Journal of Pediatric Surgery | 1984
Robin T. Cotton
Severe laryngotracheal stenosis (LTS) in children is a problem of increasing incidence in the past 15 years, following the widespread adoption of prolonged endotracheal intubation for respiratory support. Rarer cases of stenosis secondary to external trauma, high tracheotomy, thermal and chemical burns, and dystrophic cartilage are seen. In contrast to congenital subglottic stenosis, where conservative therapy is generally indicated, severe, mature LTS often requires surgical correction--either endoscopic or external reconstruction. The prevailing attitude has been to perform a tracheotomy and hope for decannulation after 1 or 2 years, due to the expected growth of the larynx. This attitude developed from experience with congenital subglottic stenosis. Unfortunately, acquired LTS tends to be a much more severe problem than congenital subglottic stenosis; the degree of obstruction is usually greater and loss of cartilaginous support of the airway commonly occurs. Some of the acquired lesions are so severe that often no lumen is demonstrable. In such cases no amount of growth will allow extubation. A variety of endoscopic methods such as dilation, with or without resection using diathermy, cryotherapy, or laser, or steroid injection are certainly helpful in the early phases of wound healing while granulation tissue is still present or while the scar tissue is still soft and pliable.
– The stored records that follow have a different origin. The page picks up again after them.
Lemma In_candidates (w : route -> bool) p :
  feasible w p ->
  exists ones, In ones (candidates p) /\
    value (chosen ones) (objective p) = value w (objective p).
Proof.
  intros Hw. exists (List.filter w (variables p)).
  assert (Hagree : forall r, In r (variables p) ->
            chosen (List.filter w (variables p)) r = w r)
    by (intros r; apply chosen_filter).
  split.
  - apply filter_In. split; [apply filter_In_subsets|].
    now rewrite (feasibleb_ext _ w p Hagree).
  - now apply objective_ext.
Qed.

(** The running minimum kept by [cheaper]. *)
Lemma fold_cheaper p cands : forall init,
  match fold_left (cheaper p) cands init with
  | Some b =>
      (init = Some b \/ In b cands) /\
      (forall b0, init = Some b0 -> cost p b <= cost p b0) /\
      (forall c, In c cands -> cost p b <= cost p c)
  | None => init = None /\ cands = []
  end.
Proof.
  induction cands as [|c cands IH]; intros init; simpl.
  - destruct init as [b|]; [|now split].
    split; [now left|]. split; [|intros ? []].
    intros b0 [= <-]. apply Qle_refl.
  - specialize (IH (cheaper p init c)).
    destruct (fold_left _ cands _) as [b|].
    + destruct IH as (Hin & Hinit & Hall).
      assert (Hc : cost p b <= cost p c /\
                   forall b0, init = Some b0 -> cost p b <= cost p b0).
      { unfold cheaper in Hinit. destruct init as [b0|].
        - fold (cost p c) (cost p b0) in Hinit.
          destruct (Qlt_le_dec (cost p c) (cost p b0)) as [Hlt|Hle].
          + specialize (Hinit c eq_refl). split; [exact Hinit|].
            intros ? [= <-]. lra.
          + specialize (Hinit b0 eq_refl). split; [lra|].
            now intros ? [= <-].
        - specialize (Hinit c eq_refl). split; [exact Hinit|]. discriminate. }
      destruct Hc as [Hc Hinit']. split; [|split; [exact Hinit'|]].
      * destruct Hin as [Hin|Hin]; [|right; now right].
        unfold cheaper in Hin. destruct init as [b0|].
        -- destruct (Qlt_le_dec _ _); injection Hin as <-;
             [right; now left | now left].
        -- injection Hin as <-. right. now left.
      * intros c' [<-|Hc']; [exact Hc | now apply Hall].
    + destruct IH as [Hnone _]. unfold cheaper in Hnone.
      destruct init as [b0|]; [destruct (Qlt_le_dec _ _)|]; discriminate.
Qed.

Lemma exhaustive_solve_sound p v :
  exhaustive_solve p = (LpStatusOptimal, v) ->
  feasible v p /\
  forall w, feasible w p -> value v (objective p) <= value w (objective p).
Proof.
  unfold exhaustive_solve. intros Hs.
  pose proof (fold_cheaper p (candidates p) None) as Hf.
  destruct (fold_left _ _ None) as [b|]; [|discriminate].
  injection Hs as <-. destruct Hf as ([Hin|Hin] & _ & Hall); [discriminate|].
  split.
  - apply filter_In in Hin. exact (proj2 Hin).
  - intros w Hw. destruct (In_candidates w p Hw) as (ones & Hones & <-).
    exact (Hall ones Hones).
Qed.

Lemma exhaustive_solve_complete p w :
  feasible w p -> (exhaustive_solve p).1 = LpStatusOptimal.
Proof.
  intros Hw. unfold exhaustive_solve.
  pose proof (fold_cheaper p (candidates p) None) as Hf.
  destruct (fold_left _ _ None) as [b|]; [reflexivity|].
  destruct Hf as [_ Hnil].
  destruct (In_candidates w p Hw) as (ones & Hones & _).
  rewrite Hnil in Hones. destruct Hones.
Qed.

(** Exhaustive search meets the solver contract. *)
#[export] Instance exhaustive : Solver := {|
  solve := exhaustive_solve;
  solve_sound := exhaustive_solve_sound;
  solve_complete := exhaustive_solve_complete
|}.

End LpFacts.

(* ===================================================================== *)
(** ** Facts about the dispatch optimizer *)
(* ===================================================================== *)

Module DispatchFacts.
Import Physics PhysicsFacts Lp LpFacts Dispatch.

(** *** Loops that do not raise *)

Lemma for_each_pure {A S} (body : S -> A -> result S) (step : S -> A -> S) l :
  forall st,
    (forall st' a, In a l -> body st' a = Return (step st' a)) ->
    for_each l body st = Return (fold_left step l st).
Proof.
  induction l as [|a l IH]; intros st Hb; [reflexivity|].
  simpl. rewrite Hb by now left. simpl. apply IH.
  intros st' a' Ha'. apply Hb. now right.
Qed.

Lemma comprehension_pure {A B} (f : A -> result B) (g : A -> B) l :
  (forall a, In a l -> f a = Return (g a)) ->
  comprehension f l = Return (map g l).
Proof.
  induction l as [|a l IH]; intros Hf; [reflexivity|].
  simpl. rewrite Hf by now left. simpl.
  rewrite IH; [reflexivity|]. intros a' Ha'. apply Hf. now right.
Qed.

(** A loop raises as soon as its body does; until then it steps purely. *)
Lemma for_each_raises {A S} (body : S -> A -> result S) (bad : A -> Prop) l :
  (forall st a, In a l -> bad a -> exists e, body st a = Raise e) ->
  Exists bad l ->
  forall st, exists e, for_each l body st = Raise e.
Proof.
  intros Hbad Hex. induction Hex as [a l Ha|a l Hex IH]; intros st.
  - destruct (Hbad st a) as [e He]; [now left | exact Ha |].
    exists e. simpl. now rewrite He.
  - simpl. destruct (body st a) as [st'|e] eqn:E.
    + simpl. apply IH. intros st0 a0 Ha0. apply Hbad. now right.
    + now exists e.
Qed.

(** *** The cost matrix *)

Lemma route_figures_Some t s :
  is_Some (distance_from_trucks s !! truck_id t) ->
  Qmax (grade_percent s) 0 < 25 ->
  exists dist,
    distance_from_trucks s !! truck_id t = Some dist /\
    calculate_fuel_cost dist (grade_percent s)
      = Return (FuelSpeed (route_fuel t s) (route_speed t s)).
Proof.
  intros [dist Hd] Hg. exists dist. split; [exact Hd|].
  apply clamped_speed_pos in Hg.
  unfold route_fuel, route_speed, route_figures. rewrite Hd.
  now rewrite (calculate_fuel_cost_pair dist _ Hg).
Qed.

Lemma route_fuel_pos t s dist :
  distance_from_trucks s !! truck_id t = Some dist -> 0 < dist ->
  Qmax (grade_percent s) 0 < 25 -> 0 < route_fuel t s.
Proof.
  intros Hd Hdist Hg. apply clamped_speed_pos in Hg.
  unfold route_fuel, route_figures.
  rewrite Hd, (calculate_fuel_cost_pair dist _ Hg).
  pose proof (fuel_burn_rate_pos _ (py_max_nonneg (grade_percent s))) as Hb.
  apply Qmult_lt_0_compat; [exact Hb|]. apply Qlt_shift_div_l; lra.
Qed.

Lemma cost_matrix_pure trucks shovels :
  well_formed trucks shovels ->
  speeds_positive shovels ->
  cost_matrix trucks shovels
    = Return (fold_left (record_truck shovels) trucks (∅, ∅)).
Proof.
  intros [_ Hdist] Hpos. unfold cost_matrix.
  apply for_each_pure. intros st t Ht.
  apply for_each_pure. intros [costs speed_log] s Hs.
  destruct (route_figures_Some t s (Hdist t s Ht Hs) (Hpos s Hs))
    as (dist & Hd & Hc).
  unfold getitem. rewrite Hd. simpl. rewrite Hc. reflexivity.
Qed.

Lemma NoDup_map_inj {A B} (f : A -> B) l a b :
  NoDup (map f l) -> In a l -> In b l -> f a = f b -> a = b.
Proof.
  induction l as [|c l IH]; [intros _ []|].
  simpl. intros Hnd Ha Hb Hab. apply NoDup_cons in Hnd as [Hc Hnd].
  rewrite list_elem_of_In in Hc.
  destruct Ha as [->|Ha], Hb as [->|Hb].
  - reflexivity.
  - exfalso. apply Hc. rewrite Hab. now apply in_map.
  - exfalso. apply Hc. rewrite <- Hab. now apply in_map.
  - now apply IH.
Qed.

Lemma key_inj shovels t s t' s' :
  NoDup (map shovel_id shovels) -> In s shovels -> In s' shovels ->
  key t s = key t' s' -> t = t' /\ s = s'.
Proof.
  intros Hnd Hs Hs' [= Ht Hid]. split.
  - destruct t, t'. simpl in Ht. now subst.
  - exact (NoDup_map_inj shovel_id shovels s s' Hnd Hs Hs' Hid).
Qed.

Lemma In_pairs trucks shovels t s :
  In (t, s) (pairs trucks shovels) <-> In t trucks /\ In s shovels.
Proof.
  unfold pairs. rewrite in_flat_map. split.
  - intros (t' & Ht' & Hin). apply in_map_iff in Hin as (s' & [= -> ->] & Hs').
    now split.
  - intros [Ht Hs]. exists t. split; [exact Ht|]. now apply in_map.
Qed.

(** A dict filled by successive insertions holds, at a key whose writers
    all agree, the agreed value. *)
Lemma fold_insert_lookup {A} (k : A -> route) (g : A -> Q) l a :
  (forall b, In b l -> k b = k a -> g b = g a) ->
  forall m : gmap route Q,
    In a l \/ m !! k a = Some (g a) ->
    fold_left (fun m b => <[k b := g b]> m) l m !! k a = Some (g a).
Proof.
  induction l as [|b l IH]; intros Hagree m Hin; simpl.
  - destruct Hin as [[]|Hm]. exact Hm.
  - apply IH; [intros b' Hb'; apply Hagree; now right|].
    destruct (decide (k b = k a)) as [Heq|Hne].
    + right. rewrite Heq, <- (Hagree b) by (now left || exact Heq).
      apply lookup_insert_eq.
    + destruct Hin as [[->|Hin]|Hm]; [congruence | now left |].
      right. now rewrite lookup_insert_ne.
Qed.

Lemma record_truck_flat shovels trucks : forall st,
  fold_left (record_truck shovels) trucks st
  = (fold_left (fun m p => <[pair_key p := route_fuel p.1 p.2]> m)
       (pairs trucks shovels) st.1,
     fold_left (fun m p => <[pair_key p := route_speed p.1 p.2]> m)
       (pairs trucks shovels) st.2).
Proof.
  induction trucks as [|t trucks IH]; intros st; [now destruct st|].
  simpl. rewrite IH, !fold_left_app. f_equal.
  - f_equal. unfold record_truck. clear. revert st.
    induction shovels as [|s shovels IHs]; intros st; [reflexivity|].
    simpl. now rewrite IHs.
  - f_equal. unfold record_truck. clear. revert st.
    induction shovels as [|s shovels IHs]; intros st; [reflexivity|].
    simpl. now rewrite IHs.
Qed.

(** What the dicts hold once the cost matrix is built. *)
Lemma cost_matrix_lookup trucks shovels :
  well_formed trucks shovels ->
  speeds_positive shovels ->
  exists costs speed_log,
    cost_matrix trucks shovels = Return (costs, speed_log) /\
    forall t s, In t trucks -> In s shovels ->
      costs !! key t s = Some (route_fuel t s) /\
      speed_log !! key t s = Some (route_speed t s).
Proof.
  intros Hwf Hpos. eexists _, _.
  split; [rewrite (cost_matrix_pure _ _ Hwf Hpos), record_truck_flat;
          reflexivity|].
  destruct Hwf as [Hnd _]. intros t s Ht Hs.
  assert (Hagree : forall b : truck * shovel,
            In b (pairs trucks shovels) ->
            pair_key b = pair_key (t, s) -> b = (t, s)).
  { intros [t' s'] Hb Hk. apply In_pairs in Hb as [_ Hs'].
    destruct (key_inj shovels t' s' t s Hnd Hs' Hs Hk) as [-> ->].
    reflexivity. }
  split.
  - apply (fold_insert_lookup pair_key (fun p => route_fuel p.1 p.2) _ (t, s)).
    + intros b Hb Hk. now rewrite (Hagree b Hb Hk).
    + left. now apply In_pairs.
  - apply (fold_insert_lookup pair_key (fun p => route_speed p.1 p.2) _ (t, s)).
    + intros b Hb Hk. now rewrite (Hagree b Hb Hk).
    + left. now apply In_pairs.
Qed.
To deal with the mature, hard, fibrous unresponsive scar, various authors have proposed different approaches both endoscopic and external reconstruction. The present study discusses a unique experience of external laryngotracheal reconstruction (LTR) in 100 children. In the evaluation of LTS, a thorough endoscopic evaluation is required using both flexible and rigid endoscopic techniques.(ABSTRACT TRUNCATED AT 250 WORDS)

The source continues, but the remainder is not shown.